Fernando Bizerra Jr / EFE
Fernando Bizerra Jr / EFE

Modelo dos EUA projeta média de 90 mil mortes no Brasil até agosto

Em 28 de junho, o País precisará de 11.178 leitos de UTI, mas terá apenas 4.060 à disposição,  segundo o estudo

Beatriz Bulla / Correspondente, Washington, O Estado de S.Paulo

13 de maio de 2020 | 14h34

WASHINGTON - O Brasil pode ter média de 90 mil mortes em decorrência do novo coronavírus até agosto, segundo o modelo estatístico elaborado pelo Institute for Health Metrics and Evaluation (IHME), um centro de pesquisa dentro da faculdade de medicina da Universidade de Washington, nos Estados Unidos. O modelo tem embasado as políticas de saúde da Casa Branca e foi com base nos dados do IHME que o presidente americano, Donald Trump, anunciou que o país poderia ter entre 100 mil e 200 mil mortos na primeira onda de contágio pelo coronavírus. Os EUA já registraram 82 mil mortes por covid-19

As previsões do IHME são atualizadas conforme novos dados, como número de internações ou políticas de isolamento, são conhecidos. A previsão inicial do IHME é que o Brasil tenha média de 88.305 mil mortes até 4 de agosto. O número mínimo de mortes no País até agosto é projetado em 30,3 mil e o máximo, 193,7 mil.

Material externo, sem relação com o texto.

Lemma Detect_safe lookup rq : lookup_ok K lookup →
  safe R G (Detect lookup rq) (λ o, ∀ err, ob_Err o = Some err → plain_error err).
Proof.
  intros Hl. unfold Detect. generalize (rq_Resources rq). intros rs.
  induction rs as [|resource rs IH]; simpl; [done|].
  eapply safe_seq.
  - eapply safe_impl; [apply (Hl resource)|done| |by intros a Ha; exact Ha].
    intros e He. by destruct e.
  - intros [err|[]] Hr; simpl; [by intros ? [= <-]; apply Hr|apply IH|done].
Qed.

Lemma unknown_capability_plain prefix o :
  (∀ err, o = Some err → plain_error err) → plain_error (unknown_capability prefix o).
Proof. destruct o as [err|]; simpl; [|done]. intros Ho. by apply (Ho err). Qed.

Lemma selected_store_curated x err : selected_store x = inl err → curated_error err.
Proof. unfold selected_store. repeat case_match; intros; simplify_eq; done. Qed.

Lemma checked_target_curated x reference err : checked_target x reference = inl err → curated_error err.
Proof. unfold checked_target. repeat case_match; intros; simplify_eq; done. Qed.

Lemma resolve_reference_safe via direct reference :
  safe R G (resolve_reference via (w_Namespace w0) direct reference)
    (λ r, ∀ err, r = inl err → curated_error err).
Proof.
  unfold resolve_reference. case_bool_decide; [by intros ? [= <-]|].
  simpl. split; [done|]. intros [err|x] [_ Herr].
  { destruct (IsNotFound err); intros ? [= <-]; [done|]. by apply wrapped_error_curated, Herr. }
  destruct (selected_store x) as [err|store] eqn:Es.
  { intros ? [= <-]. by eapply selected_store_curated. }
  simpl. split; [done|]. intros [err|y] [_ Herr'].
  { destruct (IsNotFound err); intros ? [= <-]; [done|]. by apply wrapped_error_curated, Herr'. }
  destruct (readyCondition y); simpl; [|by intros ? [= <-]].
  destruct (checked_target x reference) as [err|target] eqn:Et.
  { intros ? [= <-]. by eapply checked_target_curated. }
  simpl. split; [done|]. intros [err|m] [_ Herr'']; [|done].
  destruct (IsNotFound err); intros ? [= <-]; [done|]. by apply wrapped_error_curated, Herr''.
Qed.

Lemma resolve_references_safe via direct references resolved :
  safe R G (resolve_references via (w_Namespace w0) direct references resolved)
    (λ r, ∀ err, r = inl err → curated_error err).
Proof.
  revert resolved. induction references as [|x references IH]; intros resolved; simpl; [done|].
  eapply safe_seq; [apply resolve_reference_safe|]. intros [err|r] Hr; [|apply IH].
  simpl. intros ? [= <-]. by apply Hr.
Qed.

Lemma validateExternalSecrets_safe w :
  follows w → safe R G (validateExternalSecrets g w) curated_reply.
Proof.
  intros Hw. destruct (follows_ns _ Hw) as [Hns Hn]. unfold validateExternalSecrets.
  case_bool_decide; [split; [by apply remove_condition_ok|done]|].
  destruct (r_CapabilityLookup g) as [lookup|] eqn:El; [|by split; [|intros ? [= <-]]].
  cbn [RequirementFor]. simpl. eapply safe_seq; [by apply Detect_safe, Hlookup|].
  intros [rq st err] Ho. simpl in Ho. destruct st; simpl.
  - rewrite Hns. eapply safe_seq; [apply resolve_references_safe|]. intros [err'|resolved] Hr.
    + split; [done|]. intros ? [= <-]. by apply Hr.
    + eapply safe_seq; [by apply set_condition_safe|]. intros w' Hw'. by split.
  - by split; [|intros ? [= <-]].
  - split; [done|]. intros ? [= <-]. by apply plain_error_curated, unknown_capability_plain.
Qed.

(** The route is active only when the workload asks for it. *)
Definition exposure_ok (state : exposureState) : Prop :=
  xs_active state = true → is_Some (sp_Exposure (w_Spec w0)).

Lemma HTTPRouteEnabled_exposure w :
  follows w → HTTPRouteEnabled (Some w) = true → is_Some (sp_Exposure (w_Spec w0)).
Proof. intros [[Hs _] _] (e & He & _)%HTTPRouteEnabled_spec. rewrite <-Hs. by exists e. Qed.

Lemma validate_gateway_safe w :
  follows w → HTTPRouteEnabled (Some w) = true →
  safe R G (validate_gateway g w) (λ r, ∀ err, r = Some err → curated_error err).
Proof.
  intros Hw He. destruct (follows_ns _ Hw) as [Hns Hn]. unfold validate_gateway.
  destruct (ServiceEnabled (Some w)); simpl; [|by intros ? [= <-]].
  destruct (NetworkEnabled (Some w)); simpl; [by intros ? [= <-]|].
  apply HTTPRouteEnabled_spec in He as (e & He & _). rewrite He. simpl. split; [done|].
  intros [err|gateway] [_ Herr].
  - destruct (IsNotFound err); intros ? [= <-]; [done|]. by apply wrapped_error_curated, Herr.
  - destruct (hasTrueCondition _ _); simpl; [done|by intros ? [= <-]].
Qed.

Lemma validateExposure_safe w :
  follows w →
  safe R G (validateExposure g w) (λ wr, curated_reply wr ∧ ∀ st, wr.2 = inr st → exposure_ok st).
Proof.
  intros Hw. unfold validateExposure.
  set (previous := match FindStatusCondition _ _ with Some _ => true | None => false end). clearbody previous.
  destruct (HTTPRouteEnabled (Some w)) eqn:He; simpl.
  - destruct (r_CapabilityLookup g) as [lookup|] eqn:El; [|by split; [split; [|intros ? [= <-]]|]].
    cbn [RequirementFor]. simpl. eapply safe_seq; [by apply Detect_safe, Hlookup|].
    intros [rq st err] Ho. simpl in Ho. destruct st; simpl.
    + eapply safe_seq; [by apply validate_gateway_safe|]. intros [err'|] Hr; simpl.
      * split; [|done]. split; [done|]. intros ? [= <-]. by apply Hr.
      * split; [by split|]. intros ? [= <-] _. by eapply HTTPRouteEnabled_exposure.
    + by split; [split; [|intros ? [= <-]]|].
    + split; [|done]. split; [done|]. intros ? [= <-]. by apply plain_error_curated, unknown_capability_plain.
  - destruct previous; simpl; [|by split; [split|intros ? [= <-]]].
    destruct (r_CapabilityLookup g) as [lookup|] eqn:El; [|by split; [split; [|intros ? [= <-]]|]].
    cbn [RequirementFor]. simpl. eapply safe_seq; [by apply Detect_safe, Hlookup|].
    intros [rq st err] Ho. simpl in Ho. destruct st; simpl.
    + by split; [split|intros ? [= <-]].
    + by split; [split; [by apply remove_condition_ok|done]|intros ? [= <-]].
    + split; [|done]. split; [done|]. intros ? [= <-]. by apply plain_error_curated, unknown_capability_plain.
Qed.

(** The delays an observed route asks for. *)
Definition exposure_delay (delay : Z) : Prop := delay = 0%Z ∨ delay = (15 * Second)%Z ∨ delay = Minute.

Lemma exposure_observation_ok o status reason message delay :
  exposure_observation o = (status, reason, message, delay) →
  is_curated reason message = true ∧ known_status status = true ∧ exposure_delay delay.
Proof.
  destruct o as [[acc rsv] obs]. unfold exposure_observation, exposure_delay.
  repeat case_match; intros [= <- <- <- <-]; auto.
Qed.

Lemma observeExposure_safe w st :
  follows w → exposure_ok st →
  safe R G (observeExposure g w st) (λ wr, curated_reply wr ∧ ∀ d, wr.2 = inr d → exposure_delay d).
Proof.
  intros Hw Hst. destruct (follows_ns _ Hw) as [Hns Hn]. unfold observeExposure.
  assert (exposure_delay 0) as Hd0 by (by left). assert (exposure_delay (15 * Second)) as Hd15 by (by right; left).
  destruct (xs_manageRoute st); simpl; [|by split; [split|intros ? [= <-]]].
  destruct (xs_active st) eqn:Ea; simpl; [|by split; [split; [apply remove_condition_ok|]|intros ? [= <-]]].
  split; [done|]. intros [err|route] [_ Herr].
  - destruct (IsNotFound err); simpl.
    + eapply safe_seq; [by apply set_condition_safe|]. intros w' Hw'. by split; [split|intros ? [= <-]].
    + split; [|done]. split; [done|]. intros ? [= <-]. by apply wrapped_error_curated, Herr.
  - destruct (Hst Ea) as [e He]. destruct Hw as [[Hs ?] ?]. rewrite Hs, He. simpl.
    destruct (exposure_observation _) as [[[status reason] message] delay] eqn:Eo.
    apply exposure_observation_ok in Eo as (Hc & Hst' & Hd).
    eapply safe_seq; [by apply set_condition_safe|]. intros w' Hw'. by split; [split|intros ? [= <-]].
Qed.

(** ** Status *)

Lemma assessDeployment_curated p d :
  is_curated (sa_reason (assessDeployment p d)) (sa_message (assessDeployment p d)) = true.
Proof. unfold assessDeployment. by repeat case_match. Qed.

(** The statuses an assessment sets. *)
Definition known_assessment (a : statusAssessment) : Prop :=
  known_status (sa_ready a) = true ∧ known_status (sa_progressing a) = true ∧ known_status (sa_degraded a) = true.

Lemma assessDeployment_known p d : known_assessment (assessDeployment p d).
Proof. unfold assessDeployment. by repeat case_match. Qed.

Lemma setAssessmentConditions_safe w a :
  follows w → known_assessment a → is_curated (sa_reason a) (sa_message a) = true →
  safe R G (setAssessmentConditions w a) follows.
Proof.
  intros Hw (Hr & Hp & Hd) Ha. unfold setAssessmentConditions.
  eapply safe_seq; [by apply set_condition_safe|]. intros w1 Hw1.
  eapply safe_seq; [by apply set_condition_safe|]. intros w2 Hw2. by apply set_condition_safe.
Qed.

Definition plain_result (w_err : AIWorkload * option error) : Prop :=
  follows w_err.1 ∧ ∀ err, w_err.2 = Some err → plain_error err.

A projeção sobre Brasil e outros países da América Latina foi a primeira divulgada pelo grupo fora dos EUA e Europa.

O modelo aponta que Brasil deve registrar mais de 1 mil mortes por dia entre 17 de junho e 9 de julho.

O IHME aponta que o Brasil está desde o dia 3 de maio com demanda de UTIs maior do que o número de leitos disponíveis nas unidades de tratamento intensivo. Em 28 de junho, o País precisará de 11.178 leitos de UTI, mas terá apenas 4.060 à disposição,  segundo o estudo.

No mesmo período, México e Equador devem ter cerca de 6 mil mortos e o Peru, 5 mil.